■ **EXERCISE DIRECTIONS**: Go through each line of the entries below and tally those containing the string "ScriptRequestHeader"; give only the total.

(INPUT Opens)

(** C4.  The PIN of the manual step.  An empty text gives no PIN and no
    error.  Any other input is accepted, as the integer it is coerced to,
    exactly when that integer lies between 0 and 9999.  An input that cannot
    be coerced to an integer of that range is rejected with the error
    invalid_pin, and the manual step then makes no call of the handshake: it
    shows its form again with that error. *)
Theorem pin_validation ui :
  let pin_input := dict_get ui CONF_PIN (VStr "") in
  (pin_input = VStr "" ->
   ∀ errors, _parse_optional_pin lib ui errors = (VNone, errors)) ∧
  (pin_input ≠ VStr "" ->
   ∀ errors z, _parse_optional_pin lib ui errors = (VInt z, errors)
               <-> Coerce_int lib pin_input = Some z ∧ (0 <= z <= 9999)%Z) ∧
  (pin_input ≠ VStr "" ->
   (∀ z, Coerce_int lib pin_input = Some z -> ¬ (0 <= z <= 9999)%Z) ->
   (∀ errors, _parse_optional_pin lib ui errors
              = (VNone, <[CONF_PIN := "invalid_pin"]> errors)) ∧
   ∀ self tr r self' tr',
     async_step_manual lib env (Some ui) self tr = (r, self', tr') ->
     ∃ new, tr' = tr ++ new ∧ calls bridge_call new = [] ∧
       ∀ h b rest, ui !! CONF_HOST = Some h -> h ≠ VNone ->
         lib_discover_bridges lib tr h = Return (b :: rest) ->
         uuid b ∉ current_ids env ->
         r = Return (Form "manual" {[CONF_PIN := "invalid_pin"]}
                       (ManualSchema h))).
Proof.
  intros pin_input.
  assert (Hparse : ∀ errors, _parse_optional_pin lib ui errors =
     if decide (pin_input = VStr "") then (VNone, errors)
     else match Coerce_int lib pin_input with
          | Some z => if decide (0 <= z <= 9999)%Z then (VInt z, errors)
                      else (VNone, <[CONF_PIN := "invalid_pin"]> errors)
          | None => (VNone, <[CONF_PIN := "invalid_pin"]> errors)
          end).
  { intros errors. unfold _parse_optional_pin, PIN_VALIDATOR. fold pin_input.
    destruct (decide (pin_input = VStr "")); [done|].
    destruct (Coerce_int lib pin_input) as [z|]; [|done]. simpl. unfold Range.
    destruct (decide (0 <= z <= 9999)%Z) as [Hz|Hz].
    - destruct (Z.ltb_spec z 0); [lia|].
      destruct (Z.ltb_spec 9999 z); [lia|done].
    - destruct (Z.ltb_spec z 0); [done|].
      destruct (Z.ltb_spec 9999 z); [done|lia]. }
  split_and!.
  - intros E errors. rewrite Hparse. by destruct (decide _).
  - intros E errors z. rewrite Hparse. destruct (decide _); [done|].
    destruct (Coerce_int lib pin_input) as [z'|].
    + destruct (decide _); (split; [intros ? | intros [? ?]]);
        simplify_eq; done.
    + (split; [intros ? | intros [? ?]]); simplify_eq.
  - intros E Hbad.
    assert (Hrej : ∀ errors, _parse_optional_pin lib ui errors
              = (VNone, <[CONF_PIN := "invalid_pin"]> errors)).
    { intros errors. rewrite Hparse. destruct (decide _); [done|].
      destruct (Coerce_int lib pin_input) as [z'|] eqn:Ez; [|done].
      destruct (decide _); [|done]. by destruct (Hbad z'). }
    split; [exact Hrej|].
    intros self tr r self' tr'. unfold async_step_manual. rewrite Hrej.
    rewrite (truthy_lookup _ CONF_PIN "invalid_pin") by apply lookup_insert_eq.
    unfold_wizard.
    destruct (ui !! CONF_HOST) as [h|] eqn:Eh; simpl.
    2:{ intros [= <- <- <-]. exists []. by rewrite app_nil_r. }
    destruct h; simpl; repeat (answer_step; simpl).
    all: intros [= <- <- <-].
    all: grown; (split; [reflexivity|]).
    all: intros h' b' rest' [= <-] Hne Hd ?; try congruence.
    all: rewrite Hd in *; simplify_eq; try contradiction.
    all: unfold dict_get; rewrite Eh; reflexivity.
Qed.
(** X17. With declared parameters, the whole request is read before the
    script is evaluated: under a classification that [get_arguments]
    supports, or when the request carries no row, every batch of the request
    has been pulled at the end of the invocation, also when the second
    stage, the script or the encoding raises; in any case no more batches
    are pulled than the request holds. *)
Theorem request_read_before_evaluation (eval : string → list value → Outcome value)
    (header : SSE.ScriptRequestHeader) (request : list SSE.BundledRows) (w : World) :
  SSE.params header ≠ [] →
  (pulled w ≤ pulled (EvaluateScript eval header request w).2 ≤ length request + pulled w)%nat
  ∧ (supported (get_arg_types header) ∨ request_rows request = [] →
     pulled (EvaluateScript eval header request w).2 = (length request + pulled w)%nat).
Proof.
  intros Hparams. rewrite EvaluateScript_run. cbv zeta. fold (info_record header).
  rewrite bool_decide_eq_true_2 by done.
  destruct (transpose_world_reason (get_arg_types header) header request
              (logged (info_record header) w))
    as [[o Ht] | (Hs & Hrows & n & Hn & Ht)]; rewrite Ht.
  - assert (pulled (match o with
                    | Return all_rows =>
                        evaluate_and_yield eval header all_rows
                          (logged (LogDebugArgs all_rows)
                             (advance (length request) (logged (info_record header) w)))
                    | Raise e =>
                        (Raise e, advance (length request) (logged (info_record header) w))
                    end).2 = (length request + pulled w)%nat) as ->; [|lia].
    destruct o as [cols|e]; [|done].
    rewrite evaluate_and_yield_evaluated.
    match goal with |- context [evaluated eval header cols ?w2] =>
      by destruct (evaluated_world eval header cols w2) as (_ & -> & _)
    end.
  - simpl. split; [lia|]. intros [?|?]; done.
Qed.

(** An instance: two textual parameters and a request of two batches. *)
Lemma request_read_before_evaluation_witness :
  pulled (EvaluateScript args_script (sample_header [SSE.STRING; SSE.STRING])
            [sample_batch; sample_batch] fresh).2 = 2%nat.
Proof.
  refine (proj2 (request_read_before_evaluation args_script
                   (sample_header [SSE.STRING; SSE.STRING])
                   [sample_batch; sample_batch] fresh _) _).
  - discriminate.
  - left. unfold supported. left. reflexivity.
Defined.

(** ** What the classification depends on *)

Lemma list_to_set_nil_iff (kinds : list Z) :
  (list_to_set kinds : gset Z) = ∅ ↔ kinds = [].
Proof.
  split; [|by intros ->].
  destruct kinds as [|k kinds]; [done|]. intros H.
  assert (k ∈ (∅ : gset Z)) by (rewrite <- H; set_solver). set_solver.
Qed.

(** X18. The classification of the arguments depends on the set of declared
    kinds only: two headers that declare the same kinds, in whatever order
    and however often, are classified alike. In particular the order of the
    parameters and the repetition of a parameter never change it. *)
Theorem classification_by_set (header header' : SSE.ScriptRequestHeader) :
  (list_to_set (declared_kinds header) : gset Z) = list_to_set (declared_kinds header') →
  get_arg_types header = get_arg_types header'.
Proof.
  intros Hset. rewrite !get_arg_types_classify. unfold classifyArguments. cbv zeta.
  rewrite <- Hset.
  destruct (decide (declared_kinds header = [])) as [Hnil|Hnil].
  - rewrite decide_True; [done|].
    apply list_to_set_nil_iff. rewrite <- Hset. by apply list_to_set_nil_iff.
  - rewrite (decide_False (P := declared_kinds header' = [])); [done|].
    intros Hnil'. apply Hnil, list_to_set_nil_iff. rewrite Hset.
    by apply list_to_set_nil_iff.
Qed.

(** An instance: a textual and a numeric parameter, and the same kinds in
    the other order with one repeated. *)
Lemma classification_by_set_witness :
  get_arg_types (sample_header [SSE.STRING; SSE.NUMERIC])
  = get_arg_types (sample_header [SSE.NUMERIC; SSE.STRING; SSE.STRING]).
Proof.
  apply (classification_by_set (sample_header [SSE.STRING; SSE.NUMERIC])
           (sample_header [SSE.NUMERIC; SSE.STRING; SSE.STRING])).
  apply (bool_decide_unpack _). vm_compute. exact I.
Defined.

(INPUT Closes)

■ **WORKED SOLUTION**: 2